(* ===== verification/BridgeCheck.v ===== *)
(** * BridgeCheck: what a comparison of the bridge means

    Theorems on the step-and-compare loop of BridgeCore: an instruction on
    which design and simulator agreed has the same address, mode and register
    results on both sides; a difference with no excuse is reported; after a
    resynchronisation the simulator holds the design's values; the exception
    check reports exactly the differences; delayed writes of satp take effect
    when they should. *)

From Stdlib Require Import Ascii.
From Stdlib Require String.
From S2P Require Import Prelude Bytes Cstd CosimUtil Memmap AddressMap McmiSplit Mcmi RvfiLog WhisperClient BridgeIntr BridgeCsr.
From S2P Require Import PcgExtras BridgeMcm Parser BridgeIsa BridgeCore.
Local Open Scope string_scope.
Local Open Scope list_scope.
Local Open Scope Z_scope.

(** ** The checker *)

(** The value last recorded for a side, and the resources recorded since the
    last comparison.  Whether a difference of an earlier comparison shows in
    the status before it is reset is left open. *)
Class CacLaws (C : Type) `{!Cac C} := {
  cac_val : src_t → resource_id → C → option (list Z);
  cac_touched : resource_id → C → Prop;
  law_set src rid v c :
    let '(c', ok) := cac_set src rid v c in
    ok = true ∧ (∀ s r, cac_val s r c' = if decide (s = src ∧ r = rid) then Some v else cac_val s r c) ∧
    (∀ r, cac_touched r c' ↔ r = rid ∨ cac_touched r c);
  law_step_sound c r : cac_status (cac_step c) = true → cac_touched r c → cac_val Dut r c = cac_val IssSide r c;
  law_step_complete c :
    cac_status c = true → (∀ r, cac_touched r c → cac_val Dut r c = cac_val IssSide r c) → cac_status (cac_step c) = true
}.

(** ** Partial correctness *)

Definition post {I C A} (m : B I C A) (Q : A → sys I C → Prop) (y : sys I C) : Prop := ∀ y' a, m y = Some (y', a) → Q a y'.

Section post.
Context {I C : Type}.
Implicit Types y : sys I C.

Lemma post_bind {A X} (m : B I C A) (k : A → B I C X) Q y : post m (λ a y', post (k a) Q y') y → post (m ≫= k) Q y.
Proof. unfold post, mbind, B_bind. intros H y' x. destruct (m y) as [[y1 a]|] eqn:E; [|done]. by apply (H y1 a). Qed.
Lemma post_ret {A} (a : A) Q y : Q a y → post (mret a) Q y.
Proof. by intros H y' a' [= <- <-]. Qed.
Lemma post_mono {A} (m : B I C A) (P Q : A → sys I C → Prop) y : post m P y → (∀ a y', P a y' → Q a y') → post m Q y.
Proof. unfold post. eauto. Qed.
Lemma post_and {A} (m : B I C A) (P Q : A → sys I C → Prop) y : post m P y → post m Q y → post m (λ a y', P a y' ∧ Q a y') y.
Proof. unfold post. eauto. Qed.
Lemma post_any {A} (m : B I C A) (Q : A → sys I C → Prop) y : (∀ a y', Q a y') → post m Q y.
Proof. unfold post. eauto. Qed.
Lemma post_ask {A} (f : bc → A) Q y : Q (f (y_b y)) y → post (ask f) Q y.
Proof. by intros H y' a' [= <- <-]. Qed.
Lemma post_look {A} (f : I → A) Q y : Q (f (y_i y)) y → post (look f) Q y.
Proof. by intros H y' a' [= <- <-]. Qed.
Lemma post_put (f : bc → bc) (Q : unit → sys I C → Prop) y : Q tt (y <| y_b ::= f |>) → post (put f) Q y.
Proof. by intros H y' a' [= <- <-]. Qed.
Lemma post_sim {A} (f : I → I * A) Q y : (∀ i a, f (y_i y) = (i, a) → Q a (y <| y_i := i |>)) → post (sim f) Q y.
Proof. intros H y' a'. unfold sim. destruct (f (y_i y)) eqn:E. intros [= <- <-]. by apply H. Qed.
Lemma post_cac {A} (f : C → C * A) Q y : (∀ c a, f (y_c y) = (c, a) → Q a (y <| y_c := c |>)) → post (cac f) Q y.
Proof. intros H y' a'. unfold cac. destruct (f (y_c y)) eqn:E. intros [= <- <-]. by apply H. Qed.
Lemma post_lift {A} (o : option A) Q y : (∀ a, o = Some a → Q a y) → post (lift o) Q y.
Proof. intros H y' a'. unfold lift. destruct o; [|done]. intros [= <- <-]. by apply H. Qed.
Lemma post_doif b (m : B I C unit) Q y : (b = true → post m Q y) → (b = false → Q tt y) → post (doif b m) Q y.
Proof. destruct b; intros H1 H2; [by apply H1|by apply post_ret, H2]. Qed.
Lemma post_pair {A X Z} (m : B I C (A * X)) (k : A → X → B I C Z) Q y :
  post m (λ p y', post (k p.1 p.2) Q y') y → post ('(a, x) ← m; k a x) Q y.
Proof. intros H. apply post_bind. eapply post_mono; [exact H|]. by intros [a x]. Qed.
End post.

****************************************

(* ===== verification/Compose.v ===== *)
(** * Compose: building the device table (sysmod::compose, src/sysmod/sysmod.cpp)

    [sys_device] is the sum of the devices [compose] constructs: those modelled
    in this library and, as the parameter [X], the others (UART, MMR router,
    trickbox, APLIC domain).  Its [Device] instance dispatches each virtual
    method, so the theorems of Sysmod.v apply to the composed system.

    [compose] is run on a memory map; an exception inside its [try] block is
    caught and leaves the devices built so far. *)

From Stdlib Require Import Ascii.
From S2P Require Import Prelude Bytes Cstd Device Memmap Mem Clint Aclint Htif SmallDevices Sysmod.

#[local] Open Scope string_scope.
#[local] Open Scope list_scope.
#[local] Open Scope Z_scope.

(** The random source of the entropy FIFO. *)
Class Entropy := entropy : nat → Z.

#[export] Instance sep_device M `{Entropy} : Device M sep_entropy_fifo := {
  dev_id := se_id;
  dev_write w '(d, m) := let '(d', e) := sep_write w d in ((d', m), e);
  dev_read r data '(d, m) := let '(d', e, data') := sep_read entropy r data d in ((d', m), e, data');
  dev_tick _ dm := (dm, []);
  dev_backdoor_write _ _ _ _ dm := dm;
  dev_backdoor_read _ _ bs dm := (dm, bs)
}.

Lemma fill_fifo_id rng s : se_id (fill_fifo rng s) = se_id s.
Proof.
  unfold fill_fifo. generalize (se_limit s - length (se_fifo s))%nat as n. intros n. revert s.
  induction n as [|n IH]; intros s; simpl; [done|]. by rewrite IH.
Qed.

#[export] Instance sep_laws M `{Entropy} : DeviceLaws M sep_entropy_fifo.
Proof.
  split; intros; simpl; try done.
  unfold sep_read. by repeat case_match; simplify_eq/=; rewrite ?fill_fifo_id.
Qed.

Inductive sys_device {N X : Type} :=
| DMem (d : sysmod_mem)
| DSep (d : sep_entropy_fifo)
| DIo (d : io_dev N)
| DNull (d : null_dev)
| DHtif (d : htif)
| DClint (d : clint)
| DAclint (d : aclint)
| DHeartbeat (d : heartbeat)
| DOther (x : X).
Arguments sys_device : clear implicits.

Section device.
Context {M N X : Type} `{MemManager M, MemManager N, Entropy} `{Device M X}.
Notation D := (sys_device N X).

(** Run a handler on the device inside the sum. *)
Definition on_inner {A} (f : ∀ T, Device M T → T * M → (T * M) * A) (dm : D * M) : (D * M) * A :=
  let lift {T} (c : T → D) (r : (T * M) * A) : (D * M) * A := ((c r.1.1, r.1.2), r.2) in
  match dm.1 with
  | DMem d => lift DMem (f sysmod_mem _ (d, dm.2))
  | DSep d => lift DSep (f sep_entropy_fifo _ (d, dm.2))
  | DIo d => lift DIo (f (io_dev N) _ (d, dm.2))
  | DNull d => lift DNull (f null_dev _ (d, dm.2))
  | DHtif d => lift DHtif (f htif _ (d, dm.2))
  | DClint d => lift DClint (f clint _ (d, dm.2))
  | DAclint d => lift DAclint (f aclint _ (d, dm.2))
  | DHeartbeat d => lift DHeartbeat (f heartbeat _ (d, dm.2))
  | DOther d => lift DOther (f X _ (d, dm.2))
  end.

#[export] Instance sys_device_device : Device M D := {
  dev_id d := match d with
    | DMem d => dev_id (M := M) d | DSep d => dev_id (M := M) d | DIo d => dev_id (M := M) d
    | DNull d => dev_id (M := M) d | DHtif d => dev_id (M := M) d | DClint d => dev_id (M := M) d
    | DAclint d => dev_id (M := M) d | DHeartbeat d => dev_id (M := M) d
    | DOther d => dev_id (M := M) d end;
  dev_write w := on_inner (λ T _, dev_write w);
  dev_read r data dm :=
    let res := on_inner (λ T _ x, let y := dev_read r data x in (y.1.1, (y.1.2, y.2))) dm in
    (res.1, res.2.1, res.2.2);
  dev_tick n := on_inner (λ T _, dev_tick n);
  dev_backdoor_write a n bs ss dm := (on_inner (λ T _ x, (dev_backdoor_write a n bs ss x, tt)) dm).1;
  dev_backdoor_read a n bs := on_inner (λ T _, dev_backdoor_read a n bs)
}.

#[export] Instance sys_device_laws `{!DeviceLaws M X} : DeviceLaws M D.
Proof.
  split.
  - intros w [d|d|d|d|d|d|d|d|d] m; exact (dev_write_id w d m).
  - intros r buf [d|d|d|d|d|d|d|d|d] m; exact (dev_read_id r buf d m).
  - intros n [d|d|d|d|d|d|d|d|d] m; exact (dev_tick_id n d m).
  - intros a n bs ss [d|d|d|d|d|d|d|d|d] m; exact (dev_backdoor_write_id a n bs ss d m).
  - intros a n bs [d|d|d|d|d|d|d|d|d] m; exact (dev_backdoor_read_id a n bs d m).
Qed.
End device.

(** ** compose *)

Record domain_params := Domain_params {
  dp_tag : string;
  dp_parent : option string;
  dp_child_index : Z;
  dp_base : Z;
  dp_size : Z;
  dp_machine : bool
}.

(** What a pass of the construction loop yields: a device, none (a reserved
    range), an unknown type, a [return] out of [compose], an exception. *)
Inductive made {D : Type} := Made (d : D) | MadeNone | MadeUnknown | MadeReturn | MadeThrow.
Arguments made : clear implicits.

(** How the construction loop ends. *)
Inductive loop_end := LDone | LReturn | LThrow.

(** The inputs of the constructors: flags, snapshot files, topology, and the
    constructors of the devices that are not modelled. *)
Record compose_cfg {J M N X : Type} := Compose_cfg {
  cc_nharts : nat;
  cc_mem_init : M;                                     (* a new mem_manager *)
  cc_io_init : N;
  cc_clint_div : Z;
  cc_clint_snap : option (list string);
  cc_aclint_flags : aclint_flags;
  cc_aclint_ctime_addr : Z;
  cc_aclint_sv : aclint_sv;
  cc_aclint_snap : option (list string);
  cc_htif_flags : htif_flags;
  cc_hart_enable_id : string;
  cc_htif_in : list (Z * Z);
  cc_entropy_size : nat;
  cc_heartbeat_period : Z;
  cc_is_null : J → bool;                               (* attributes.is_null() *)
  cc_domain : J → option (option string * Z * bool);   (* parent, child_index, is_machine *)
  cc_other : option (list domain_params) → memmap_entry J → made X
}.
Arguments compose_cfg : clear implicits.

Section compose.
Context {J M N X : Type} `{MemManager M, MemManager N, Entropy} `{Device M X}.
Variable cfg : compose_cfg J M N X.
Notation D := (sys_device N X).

****************************************

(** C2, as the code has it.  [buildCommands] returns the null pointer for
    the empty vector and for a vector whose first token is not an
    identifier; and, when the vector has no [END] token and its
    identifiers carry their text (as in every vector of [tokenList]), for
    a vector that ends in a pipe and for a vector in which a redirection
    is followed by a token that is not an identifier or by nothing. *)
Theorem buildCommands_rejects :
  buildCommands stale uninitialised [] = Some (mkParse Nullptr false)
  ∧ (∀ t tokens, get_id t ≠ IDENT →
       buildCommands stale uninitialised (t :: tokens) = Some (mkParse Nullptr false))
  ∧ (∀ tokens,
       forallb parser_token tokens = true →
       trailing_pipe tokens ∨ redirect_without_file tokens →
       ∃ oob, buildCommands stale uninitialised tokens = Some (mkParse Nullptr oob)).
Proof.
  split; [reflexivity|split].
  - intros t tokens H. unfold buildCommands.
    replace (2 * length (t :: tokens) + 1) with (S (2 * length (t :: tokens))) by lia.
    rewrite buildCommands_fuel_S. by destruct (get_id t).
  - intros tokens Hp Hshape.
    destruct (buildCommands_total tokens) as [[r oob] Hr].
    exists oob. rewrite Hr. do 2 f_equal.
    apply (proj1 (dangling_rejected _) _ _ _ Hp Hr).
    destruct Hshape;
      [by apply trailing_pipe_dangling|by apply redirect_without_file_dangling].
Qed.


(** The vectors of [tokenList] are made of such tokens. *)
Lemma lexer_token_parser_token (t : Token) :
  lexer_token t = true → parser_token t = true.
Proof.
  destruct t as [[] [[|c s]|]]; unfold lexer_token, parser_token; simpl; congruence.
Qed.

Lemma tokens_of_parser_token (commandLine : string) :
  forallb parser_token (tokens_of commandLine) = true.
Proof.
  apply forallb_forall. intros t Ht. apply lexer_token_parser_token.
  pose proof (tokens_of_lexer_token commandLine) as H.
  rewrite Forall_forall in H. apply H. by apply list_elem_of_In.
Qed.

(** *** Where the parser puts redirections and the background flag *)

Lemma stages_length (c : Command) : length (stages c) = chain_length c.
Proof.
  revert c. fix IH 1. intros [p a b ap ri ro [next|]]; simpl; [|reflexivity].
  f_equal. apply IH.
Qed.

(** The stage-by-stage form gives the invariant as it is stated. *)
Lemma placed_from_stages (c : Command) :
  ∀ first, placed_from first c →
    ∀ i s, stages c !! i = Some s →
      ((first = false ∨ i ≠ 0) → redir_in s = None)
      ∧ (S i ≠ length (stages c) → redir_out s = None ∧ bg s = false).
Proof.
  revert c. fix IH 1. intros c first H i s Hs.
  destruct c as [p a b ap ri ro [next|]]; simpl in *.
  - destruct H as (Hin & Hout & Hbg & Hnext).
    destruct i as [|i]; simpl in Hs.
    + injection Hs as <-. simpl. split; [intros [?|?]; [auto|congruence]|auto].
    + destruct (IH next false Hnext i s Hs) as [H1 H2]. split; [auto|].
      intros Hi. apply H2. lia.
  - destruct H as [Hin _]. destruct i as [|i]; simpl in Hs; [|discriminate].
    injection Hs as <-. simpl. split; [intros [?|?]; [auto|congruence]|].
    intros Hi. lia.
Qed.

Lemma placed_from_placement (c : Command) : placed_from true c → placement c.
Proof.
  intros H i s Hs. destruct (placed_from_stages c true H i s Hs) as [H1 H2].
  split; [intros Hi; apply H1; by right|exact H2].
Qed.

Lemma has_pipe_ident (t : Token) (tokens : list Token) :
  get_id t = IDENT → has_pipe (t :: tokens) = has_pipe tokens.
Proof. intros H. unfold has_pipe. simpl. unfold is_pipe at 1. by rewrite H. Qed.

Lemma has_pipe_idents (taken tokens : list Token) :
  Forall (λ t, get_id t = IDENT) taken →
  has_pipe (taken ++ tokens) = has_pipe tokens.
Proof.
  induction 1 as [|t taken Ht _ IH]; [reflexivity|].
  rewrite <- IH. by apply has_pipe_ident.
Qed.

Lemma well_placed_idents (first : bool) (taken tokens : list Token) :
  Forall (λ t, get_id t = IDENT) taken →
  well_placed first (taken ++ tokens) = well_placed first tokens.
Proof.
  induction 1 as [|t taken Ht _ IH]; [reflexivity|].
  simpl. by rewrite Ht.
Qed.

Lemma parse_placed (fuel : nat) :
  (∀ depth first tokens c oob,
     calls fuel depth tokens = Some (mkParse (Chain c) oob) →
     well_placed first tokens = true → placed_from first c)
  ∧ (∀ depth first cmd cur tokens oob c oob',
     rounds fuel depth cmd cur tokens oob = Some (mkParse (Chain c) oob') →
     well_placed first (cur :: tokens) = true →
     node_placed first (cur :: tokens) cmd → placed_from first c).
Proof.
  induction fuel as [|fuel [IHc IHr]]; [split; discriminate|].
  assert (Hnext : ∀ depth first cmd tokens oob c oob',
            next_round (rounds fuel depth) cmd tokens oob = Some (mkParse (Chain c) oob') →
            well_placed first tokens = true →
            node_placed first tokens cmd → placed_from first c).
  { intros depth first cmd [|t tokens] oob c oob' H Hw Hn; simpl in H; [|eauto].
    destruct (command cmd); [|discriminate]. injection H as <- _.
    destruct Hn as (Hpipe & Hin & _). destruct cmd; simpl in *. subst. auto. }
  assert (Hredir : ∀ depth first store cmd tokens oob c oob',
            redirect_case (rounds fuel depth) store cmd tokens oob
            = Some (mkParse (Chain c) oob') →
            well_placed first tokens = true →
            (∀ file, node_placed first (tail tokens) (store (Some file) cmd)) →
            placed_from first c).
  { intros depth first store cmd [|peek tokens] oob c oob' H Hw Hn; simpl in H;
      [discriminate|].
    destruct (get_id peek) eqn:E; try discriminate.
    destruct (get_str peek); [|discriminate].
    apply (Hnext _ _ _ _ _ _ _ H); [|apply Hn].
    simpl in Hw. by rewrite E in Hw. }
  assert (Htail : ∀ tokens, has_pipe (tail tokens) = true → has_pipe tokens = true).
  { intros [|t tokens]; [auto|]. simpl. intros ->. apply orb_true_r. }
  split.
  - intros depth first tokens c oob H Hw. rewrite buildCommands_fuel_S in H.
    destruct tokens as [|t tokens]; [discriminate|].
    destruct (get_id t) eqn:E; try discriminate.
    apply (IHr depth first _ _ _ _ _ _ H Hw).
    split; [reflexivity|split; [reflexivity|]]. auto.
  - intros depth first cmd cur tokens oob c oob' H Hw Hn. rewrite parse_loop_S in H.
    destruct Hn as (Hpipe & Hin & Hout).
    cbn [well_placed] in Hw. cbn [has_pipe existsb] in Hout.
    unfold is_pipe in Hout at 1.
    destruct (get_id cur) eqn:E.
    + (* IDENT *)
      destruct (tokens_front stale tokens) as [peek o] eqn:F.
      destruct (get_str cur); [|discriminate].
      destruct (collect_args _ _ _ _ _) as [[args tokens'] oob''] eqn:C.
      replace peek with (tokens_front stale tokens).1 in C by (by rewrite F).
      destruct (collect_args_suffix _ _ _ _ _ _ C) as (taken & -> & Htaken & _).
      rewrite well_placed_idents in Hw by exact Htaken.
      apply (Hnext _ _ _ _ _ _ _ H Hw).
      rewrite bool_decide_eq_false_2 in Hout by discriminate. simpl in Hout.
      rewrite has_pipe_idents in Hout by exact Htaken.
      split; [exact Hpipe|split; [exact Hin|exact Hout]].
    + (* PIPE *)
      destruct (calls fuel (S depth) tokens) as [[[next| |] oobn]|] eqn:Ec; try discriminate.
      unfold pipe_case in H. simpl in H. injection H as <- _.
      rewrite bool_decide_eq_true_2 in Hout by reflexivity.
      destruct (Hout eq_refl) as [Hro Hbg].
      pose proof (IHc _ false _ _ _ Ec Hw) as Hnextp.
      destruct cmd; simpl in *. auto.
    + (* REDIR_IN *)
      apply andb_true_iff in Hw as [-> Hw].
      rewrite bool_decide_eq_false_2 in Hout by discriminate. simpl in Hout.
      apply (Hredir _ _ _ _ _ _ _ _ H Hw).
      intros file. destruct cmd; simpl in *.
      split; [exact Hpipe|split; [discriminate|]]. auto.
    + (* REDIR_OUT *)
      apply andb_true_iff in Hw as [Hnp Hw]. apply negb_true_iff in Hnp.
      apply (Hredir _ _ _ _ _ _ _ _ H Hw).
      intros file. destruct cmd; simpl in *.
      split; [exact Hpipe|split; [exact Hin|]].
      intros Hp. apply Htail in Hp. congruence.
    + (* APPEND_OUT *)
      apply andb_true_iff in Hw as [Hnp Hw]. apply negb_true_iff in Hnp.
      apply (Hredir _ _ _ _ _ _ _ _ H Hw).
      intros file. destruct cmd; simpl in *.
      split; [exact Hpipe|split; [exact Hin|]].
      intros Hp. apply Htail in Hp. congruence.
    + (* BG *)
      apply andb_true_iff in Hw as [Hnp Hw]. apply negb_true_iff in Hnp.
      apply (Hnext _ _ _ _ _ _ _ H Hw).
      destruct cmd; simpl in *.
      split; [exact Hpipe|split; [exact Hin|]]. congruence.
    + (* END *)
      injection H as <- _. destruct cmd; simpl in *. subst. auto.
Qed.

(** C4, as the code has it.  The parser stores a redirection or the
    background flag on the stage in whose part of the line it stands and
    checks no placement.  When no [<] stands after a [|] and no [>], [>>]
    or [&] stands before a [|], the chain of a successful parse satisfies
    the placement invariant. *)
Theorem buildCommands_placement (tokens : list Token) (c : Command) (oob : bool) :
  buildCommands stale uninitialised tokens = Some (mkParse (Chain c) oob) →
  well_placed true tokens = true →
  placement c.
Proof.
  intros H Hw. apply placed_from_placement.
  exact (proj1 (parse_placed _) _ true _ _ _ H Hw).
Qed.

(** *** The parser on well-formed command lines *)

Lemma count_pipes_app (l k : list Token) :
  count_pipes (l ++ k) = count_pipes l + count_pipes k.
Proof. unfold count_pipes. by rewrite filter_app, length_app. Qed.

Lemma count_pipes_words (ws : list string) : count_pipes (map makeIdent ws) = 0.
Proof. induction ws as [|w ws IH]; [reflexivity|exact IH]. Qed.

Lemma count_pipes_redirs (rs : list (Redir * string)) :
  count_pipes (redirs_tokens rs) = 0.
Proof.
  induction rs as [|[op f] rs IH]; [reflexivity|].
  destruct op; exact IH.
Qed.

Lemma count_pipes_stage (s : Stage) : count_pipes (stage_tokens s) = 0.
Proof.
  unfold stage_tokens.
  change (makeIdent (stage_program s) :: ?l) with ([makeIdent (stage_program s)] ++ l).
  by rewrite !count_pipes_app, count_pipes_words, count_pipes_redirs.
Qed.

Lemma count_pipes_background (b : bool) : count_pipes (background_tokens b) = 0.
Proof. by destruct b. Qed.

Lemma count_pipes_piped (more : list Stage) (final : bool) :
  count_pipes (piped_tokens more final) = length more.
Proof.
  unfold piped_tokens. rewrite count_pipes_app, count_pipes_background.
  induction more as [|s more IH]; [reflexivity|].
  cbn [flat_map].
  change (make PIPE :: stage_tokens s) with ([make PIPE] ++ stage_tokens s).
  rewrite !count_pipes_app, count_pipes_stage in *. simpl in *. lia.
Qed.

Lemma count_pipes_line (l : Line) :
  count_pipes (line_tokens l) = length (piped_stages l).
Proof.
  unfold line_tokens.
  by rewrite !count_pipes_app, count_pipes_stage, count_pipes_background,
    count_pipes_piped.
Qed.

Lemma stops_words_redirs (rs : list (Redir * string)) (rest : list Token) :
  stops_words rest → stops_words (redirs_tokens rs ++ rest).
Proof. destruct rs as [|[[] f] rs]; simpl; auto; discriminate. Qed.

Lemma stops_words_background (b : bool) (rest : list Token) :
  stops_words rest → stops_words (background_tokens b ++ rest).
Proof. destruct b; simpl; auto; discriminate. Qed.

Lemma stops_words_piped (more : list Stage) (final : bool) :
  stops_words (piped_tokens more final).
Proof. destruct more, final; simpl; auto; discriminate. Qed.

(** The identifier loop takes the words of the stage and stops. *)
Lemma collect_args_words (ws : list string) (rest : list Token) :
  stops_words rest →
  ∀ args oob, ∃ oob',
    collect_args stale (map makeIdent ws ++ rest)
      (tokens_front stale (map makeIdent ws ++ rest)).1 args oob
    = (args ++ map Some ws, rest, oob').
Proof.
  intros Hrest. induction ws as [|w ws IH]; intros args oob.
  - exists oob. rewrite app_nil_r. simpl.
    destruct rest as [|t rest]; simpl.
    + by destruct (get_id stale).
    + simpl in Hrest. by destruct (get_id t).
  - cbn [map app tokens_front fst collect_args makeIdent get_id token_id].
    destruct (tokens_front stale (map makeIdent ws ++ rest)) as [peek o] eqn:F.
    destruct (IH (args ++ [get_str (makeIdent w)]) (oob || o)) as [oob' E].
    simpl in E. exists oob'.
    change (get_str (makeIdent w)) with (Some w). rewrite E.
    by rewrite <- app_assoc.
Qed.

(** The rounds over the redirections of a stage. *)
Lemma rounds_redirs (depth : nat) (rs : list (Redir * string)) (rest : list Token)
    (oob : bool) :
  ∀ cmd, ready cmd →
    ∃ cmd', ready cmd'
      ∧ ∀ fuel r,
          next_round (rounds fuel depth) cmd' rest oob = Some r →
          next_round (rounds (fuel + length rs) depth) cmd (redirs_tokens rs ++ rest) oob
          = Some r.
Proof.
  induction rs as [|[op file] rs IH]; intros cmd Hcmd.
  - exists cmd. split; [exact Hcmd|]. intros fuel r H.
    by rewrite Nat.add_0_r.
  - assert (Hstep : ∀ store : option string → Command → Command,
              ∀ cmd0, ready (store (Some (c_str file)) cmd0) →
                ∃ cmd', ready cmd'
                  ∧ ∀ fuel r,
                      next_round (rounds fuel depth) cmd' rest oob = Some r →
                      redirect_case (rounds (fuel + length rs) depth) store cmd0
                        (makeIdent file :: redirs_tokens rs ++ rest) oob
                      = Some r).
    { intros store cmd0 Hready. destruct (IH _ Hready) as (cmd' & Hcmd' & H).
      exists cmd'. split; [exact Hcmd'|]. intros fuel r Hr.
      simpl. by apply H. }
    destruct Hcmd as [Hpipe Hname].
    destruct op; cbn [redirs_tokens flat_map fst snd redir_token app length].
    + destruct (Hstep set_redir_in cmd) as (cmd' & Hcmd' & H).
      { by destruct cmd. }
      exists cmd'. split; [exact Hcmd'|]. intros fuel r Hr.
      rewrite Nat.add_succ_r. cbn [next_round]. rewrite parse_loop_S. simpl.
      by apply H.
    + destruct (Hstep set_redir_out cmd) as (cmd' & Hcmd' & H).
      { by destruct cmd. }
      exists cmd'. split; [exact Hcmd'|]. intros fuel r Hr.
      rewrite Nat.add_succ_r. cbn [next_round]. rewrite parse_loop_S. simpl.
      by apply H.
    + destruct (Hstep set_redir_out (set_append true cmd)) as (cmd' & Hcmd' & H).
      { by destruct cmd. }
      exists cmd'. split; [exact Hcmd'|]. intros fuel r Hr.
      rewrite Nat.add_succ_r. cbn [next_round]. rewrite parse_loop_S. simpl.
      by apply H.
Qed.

****************************************

[Prompt]:
The word "constructors" is the filter: copy every line of the listing above that contains it.

[Exercise solution]:
(** The inputs of the constructors: flags, snapshot files, topology, and the
    constructors of the devices that are not modelled. *)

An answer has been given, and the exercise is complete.